Embodiment 40. The composite film of embodiment 31, wherein the composite film comprises the hollow silica nanoparticles at a concentration of at least about 40.0 wt. % for a total weight of the second anti-reflective coating.
Embodiment 41. The composite film of embodiment 31, wherein the composite film comprises a hollow silica nanoparticles at a concentration of not greater than about 70.0 wt. % for a total weight of the second anti-reflective coating.
Embodiment 42. The composite film of embodiment 31, wherein the second particulate filler component has an average particle size of at least about 120 nm.
Embodiment 43. The composite film of embodiment 31, wherein the second particulate filler component has an average particle size of not greater than about 200 nm.
Embodiment 44. The composite film of embodiment 31, wherein the hollow silica nanoparticles has an average particle size of at least about 120 nm.
Embodiment 45. The composite film of embodiment 31, wherein the hollow silica nanoparticles has an average particle size of not greater than about 200 nm.
Embodiment 46. The composite film of embodiment 31, wherein the hollow silica nanoparticles are spherical nanoparticles.
Embodiment 47. The composite film of embodiment 31, wherein the composite film further comprises a second anti-smudge additive.

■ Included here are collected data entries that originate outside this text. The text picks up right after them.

(* ===== verification/TunnelProps.v ===== *)
(** The theorems of the managed tunnels of authenticated devices: a device reaches its own
    configuration and no other. *)

From S2P Require Import Prelude.
From S2P Require Import Messages.
From S2P Require Import Text.
From S2P Require Import Peer.
From S2P Require Import CryptoRef.
From S2P Require Import EnrollKeys.
From S2P Require Import Identity.
From S2P Require Import ExternalRef.
From S2P Require Import Enrollment.
From S2P Require Import Config.
From S2P Require Import ConfigProps.
From S2P Require Import Managed.
From S2P Require Import Registry.
From S2P Require Import TunnelManagement.
From S2P Require Import ManagedProps.
From S2P Require Import AuthProps.
From Stdlib Require Import Strings.Byte.
From stdpp Require Import prelude gmap list strings relations.

#[local] Open Scope Z_scope.

Section kept.
Context {J : SerdeJson}.
Implicit Types s : ManagedStore.

(** Every other identity keeps its row, except for the name that now leads here. *)
Definition others_kept (identity name : list byte) s s' : Prop :=
  ∀ other r, other ≠ identity → s !! other = Some r →
    ∃ r', s' !! other = Some r' ∧ (r' = r ∨ mr_mapped_name r = Some name ∧ r' = row_unmapped r).

#[export] Instance others_kept_preorder identity name : PreOrder (others_kept identity name).
Proof.
  split; [intros s other r _ Hr; exists r; by auto|].
  intros s1 s2 s3 H12 H23 other r Hne Hr. destruct (H12 other r Hne Hr) as (r1&Hr1&Hc1).
  destruct (H23 other r1 Hne Hr1) as (r2&Hr2&Hc2). exists r2. split; [done|].
  destruct Hc1 as [->|[Hn ->]]; [done|]. destruct Hc2 as [->|[Hn' _]]; [by auto|done].
Qed.

Lemma step_others identity name s s' : managed_step identity name s s' → others_kept identity name s s'.
Proof.
  intros Hst other r Hne Hr. destruct Hst as [c Hn| | |r0 c Hr0|r0 c v Hr0].
  - exists r. rewrite lookup_insert_ne by done. by auto.
  - rewrite bind_name_lookup, Hr. simpl. rewrite decide_False by done. destruct (decide (mr_mapped_name r = Some name)); eauto.
  - rewrite set_row_lookup, decide_False by done. by eauto.
  - rewrite set_row_lookup, decide_False by done. by eauto.
  - rewrite set_row_lookup, decide_False by done. by eauto.
Qed.
Lemma steps_others identity name s s' : rtc (managed_step identity name) s s' → others_kept identity name s s'.
Proof. induction 1 as [|a b c Hab _ IH]; [done|]. etrans; [by apply step_others|done]. Qed.
End kept.

Section props.
Context {P : Primitives} {B : Base64} {E : Ed25519Points} {J : SerdeJson} {HJ : SerdeJsonLaws J}.
Implicit Types s : ManagedStore.

(** The identity of the device that proved a key with this fingerprint under this name: the one
    configured for the name, or the one the store has enrolled. *)
Definition device_identity (m : TunnelManagement) (dynamic : option DynamicClientStore)
    (device : AuthenticatedClient) (identity : list byte) : Prop :=
  match tm_static_identities m !! ac_name device with
  | Some (configured, enabled) =>
    configured = identity ∧ enabled = true ∧ identity = static_identity (ac_fingerprint device)
  | None => ∃ store client text key,
      dynamic = Some store ∧ client_by_display_id store (ac_name device) = Ok (Some client) ∧
      identity = dynamic_identity (dc_internal_id client) ∧ dc_enabled client = true ∧ dc_tombstoned client = false ∧
      dc_public_key client = Some text ∧ public_key_from_str text = Ok key ∧
      fingerprint_to_string (fingerprint key) = ac_fingerprint device
  end.

Lemma authenticated_identity_Ok m dynamic device identity :
  authenticated_identity m dynamic device = Ok identity → device_identity m dynamic device identity.
Proof.
  unfold authenticated_identity, device_identity.
  destruct (tm_static_identities m !! ac_name device) as [[configured enabled]|].
  - destruct enabled; simpl; [|done]. destruct (bool_decide _) eqn:Hb; [|done]. apply bool_decide_eq_true in Hb.
    by intros [= <-].
  - intros H. apply res_bind_Ok in H as (client&Hc&H). apply res_bind_Ok in H as ([]&Hs&[= <-]).
    unfold dynamic_client in Hc. apply res_bind_Ok in Hc as (store&Hst%ok_or_Ok&Hc).
    apply res_bind_Ok in Hc as (found&Hf%map_err_Ok&Hc%ok_or_Ok). subst found.
    unfold same_device in Hs. apply res_bind_Ok in Hs as (text&Ht%ok_or_Ok&Hs).
    apply res_bind_Ok in Hs as (key&Hk%map_err_Ok&Hs).
    destruct (dc_enabled client) eqn:He; [|done]. destruct (dc_tombstoned client) eqn:Htb; [done|].
    destruct (bool_decide _) eqn:Hb in Hs; [|done]. apply bool_decide_eq_true in Hb.
    by exists store, client, text, key.
Qed.

Lemma update_authenticated_Ok m dynamic s device expected c s' sn :
  update_authenticated m dynamic s device expected c = (s', Ok sn) → ∃ identity,
    management_validate m (ac_name device) c = Ok tt ∧ authenticated_identity m dynamic device = Ok identity ∧
    replace_for_identity s identity (ac_name device) expected c = (s', Ok sn).
Proof.
  unfold update_authenticated. destruct (_ ← _; _) as [identity| |] eqn:H; [|done|done]. intros Hr.
  apply res_bind_Ok in H as ([]&Hv&H). destruct (_ && _); [done|]. by exists identity.
Qed.
Lemma sync_authenticated_Ok m dynamic s device c s' sn : managed_wf s →
  sync_authenticated m dynamic s device c = (s', Ok sn) → ∃ identity s1,
    management_validate m (ac_name device) c = Ok tt ∧ authenticated_identity m dynamic device = Ok identity ∧
    managed_sync s identity (ac_name device) c = (s1, Ok sn) ∧ rtc (managed_step identity (ac_name device)) s1 s'.
Proof.
  intros Hwf. unfold sync_authenticated. destruct (_ ← _; _) as [identity| |] eqn:H; [|done|done].
  apply res_bind_Ok in H as ([]&Hv&H). destruct (managed_sync _ _ _ _) as [s1 r] eqn:Hs.
  destruct r as [snapshot| |]; [|done|done]. destruct (_ && _).
  - destruct (managed_report _ _ _ _) as [s2 reported] eqn:Hr. intros [= <- Hok].
    apply res_bind_Ok in Hok as ([]&_&[= <-]). exists identity, s1. repeat (split; [done|]).
    eapply report_steps; [|done]. eapply managed_wf_steps; [exact Hwf|]. by eapply steps_any, sync_steps.
  - intros [= <- <-]. by exists identity, s1.
Qed.

Lemma replace_for_identity_Ok s identity name expected c s' sn :
  replace_for_identity s identity name expected c = (s', Ok sn) → sn_identity sn = identity ∧ sn_configuration sn = c.
Proof.
  unfold replace_for_identity. destruct (validate_identity_name identity name) as [[]| |]; [|done|done].
  intros (i&r&Hr&_&_&->&_&_&->&Hsn)%replace_inner_Ok.
  apply read_existing_Ok in Hsn as (r'&Hr'&(_&_&_&[Hc _]&_)%read_row_Ok&Hid). rewrite Hid in Hr'.
  split; [done|]. revert Hr'. cbv zeta. rewrite bind_name_lookup, set_row_lookup, Hr, decide_True by done. simpl.
  rewrite decide_True by done. intros [= <-]. simpl in Hc. rewrite config_json_rt in Hc. by injection Hc.
Qed.
Lemma sync_Ok s identity name c s' sn : managed_sync s identity name c = (s', Ok sn) → sn_identity sn = identity.
Proof.
  intros [(a&H&[= <-])|[_ H]]%mcommit_inv; [|by destruct (H sn)].
  do 5 apply res_bind_Ok in H as (?&_&H). by apply res_bind_Ok in H as (final&(?&?&?&Hid)%read_existing_Ok&[= <- <-]).
Qed.

(** C32: What an authenticated device may write: a configuration within the server's limits, under
    the one identity that its proved key and name lead to - the enabled client configured under
    that name with that key, or the enrolled, enabled and not deleted one whose registered key it
    is.  Of every other identity nothing changes - configuration, revision, report - but that a
    mapped name equal to the device's own is taken from it. *)
Theorem device_writes_its_own_row m dynamic s device expected c s' sn : managed_wf s →
  update_authenticated m dynamic s device expected c = (s', Ok sn) ∨
  sync_authenticated m dynamic s device c = (s', Ok sn) →
  device_identity m dynamic device (sn_identity sn) ∧
  (∀ f, f ∈ mc_forwards c → to_ascii_lowercase (fc_peer f) ≠ to_ascii_lowercase (ac_name device)) ∧
  blen (mc_tunnels c) ≤ tm_max_tunnels m ∧ managed_wf s' ∧
  others_kept (sn_identity sn) (ac_name device) s s'.
Proof.
  intros Hwf H.
  assert (management_validate m (ac_name device) c = Ok tt ∧ authenticated_identity m dynamic device = Ok (sn_identity sn) ∧
    rtc (managed_step (sn_identity sn) (ac_name device)) s s') as (Hv&Hid&Hst).
  { destruct H as [(i&Hv&Hi&Hr)%update_authenticated_Ok|(i&s1&Hv&Hi&Hs&Hst)%sync_authenticated_Ok]; [| |done].
    - pose proof (replace_for_identity_Ok _ _ _ _ _ _ _ Hr) as [-> _]. split; [done|]. split; [done|].
      by eapply replace_for_identity_steps.
    - pose proof (sync_Ok _ _ _ _ _ _ Hs) as ->. split; [done|]. split; [done|].
      etrans; [by eapply sync_steps|done]. }
  split; [by apply authenticated_identity_Ok|]. unfold management_validate in Hv. apply res_bind_Ok in Hv as (_&_&Hv).
  destruct (existsb _ _) eqn:Hself; [done|]. destruct (Z.ltb_spec (tm_max_tunnels m) (blen (mc_tunnels c))); [done|].
  split; [|split; [done|split; [eapply managed_wf_steps, steps_any, Hst; done|by apply steps_others]]].
  intros f Hf He. apply not_true_iff_false in Hself. apply Hself, existsb_exists. exists f.
  split; [by apply list_elem_of_In|by apply bool_decide_eq_true].
Qed.
End props.

(** * Witness *)

(** The client of [AuthProps] connects, and is then configured with another port. *)
Definition edge_management : TunnelManagement :=
  match TunnelManagement_new edge_clients 4 with
  | Ok m => m
  | _ => {| tm_static_identities := ∅; tm_max_tunnels := 0 |}
  end.
Definition edge_device : AuthenticatedClient :=
  {| ac_name := str "edge"; ac_fingerprint := key_fingerprint edge_key;
     ac_session_id := replicate 24 x08 ++ be_bytes 8 0 |}.
Definition device_synced : ManagedStore * mres ManagedSnapshot :=
  sync_authenticated edge_management None edge_table edge_device (edge_config 7000).

Lemma device_writes_its_own_row_witness :
  ∃ sn, device_synced.2 = Ok sn ∧ sn_identity sn = static_identity (key_fingerprint edge_key) ∧
    others_kept (sn_identity sn) (str "edge") edge_table device_synced.1.
Proof.
  assert (match device_synced.2 with Ok _ => true | _ => false end = true) as Ht by (vm_compute; reflexivity).
  destruct device_synced.2 as [sn| |] eqn:Hr; [|discriminate|discriminate].
  destruct (device_writes_its_own_row edge_management None edge_table edge_device 0 (edge_config 7000)
    device_synced.1 sn) as (Hid&_&_&_&Hkept).
  - exact (managed_wf_steps _ _ wf_empty (calls_steps ∅ edge_calls wf_empty)).
  - right. rewrite <- Hr. unfold device_synced. destruct (sync_authenticated _ _ _ _ _); reflexivity.
  - exists sn. split; [reflexivity|]. split; [|exact Hkept].
    assert (bool_decide (is_Some (tm_static_identities edge_management !! str "edge")) = true) as Hs by (vm_compute; reflexivity).
    apply bool_decide_eq_true in Hs. unfold device_identity in Hid. cbn [ac_name edge_device] in Hid.
    destruct (tm_static_identities edge_management !! str "edge") as [[i e]|] eqn:Hl.
    + destruct Hid as (_&_&He). exact He.
    + destruct Hs as [x Hx]. discriminate.
Defined.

Embodiment 48. The composite film of embodiment 47, wherein the composite film comprises the second anti-smudge additive a concentration of at least about 0.3 wt. % for a total weight of the second anti-reflective coating.
Embodiment 49. The composite film of embodiment 47, wherein the composite film comprises the second anti-smudge additive a concentration of not greater than about 5.0 wt. % for a total weight of the second anti-reflective coating.
Embodiment 50. The composite film of embodiment 47, wherein the second anti-smudge additive comprises a silicone acrylate, a fluoro acrylate, fluorinated poly(meth)acrylate.
Embodiment 51. The composite film of any one of the previous embodiments, wherein the second anti-reflective coating has a thickness of at least about 50 nm or at least about 60 nm or at least about 70 nm or at least about 80 nm or at least about 90 nm or at least about 100 nm or at least about 110 nm or at least about 120 nm or at least about 130 nm or at least about 140 nm or at least about 150 nm or at least about 160 nm or at least about 170 nm or at least about 180 nm or at least about 190 nm or at least about 200 nm.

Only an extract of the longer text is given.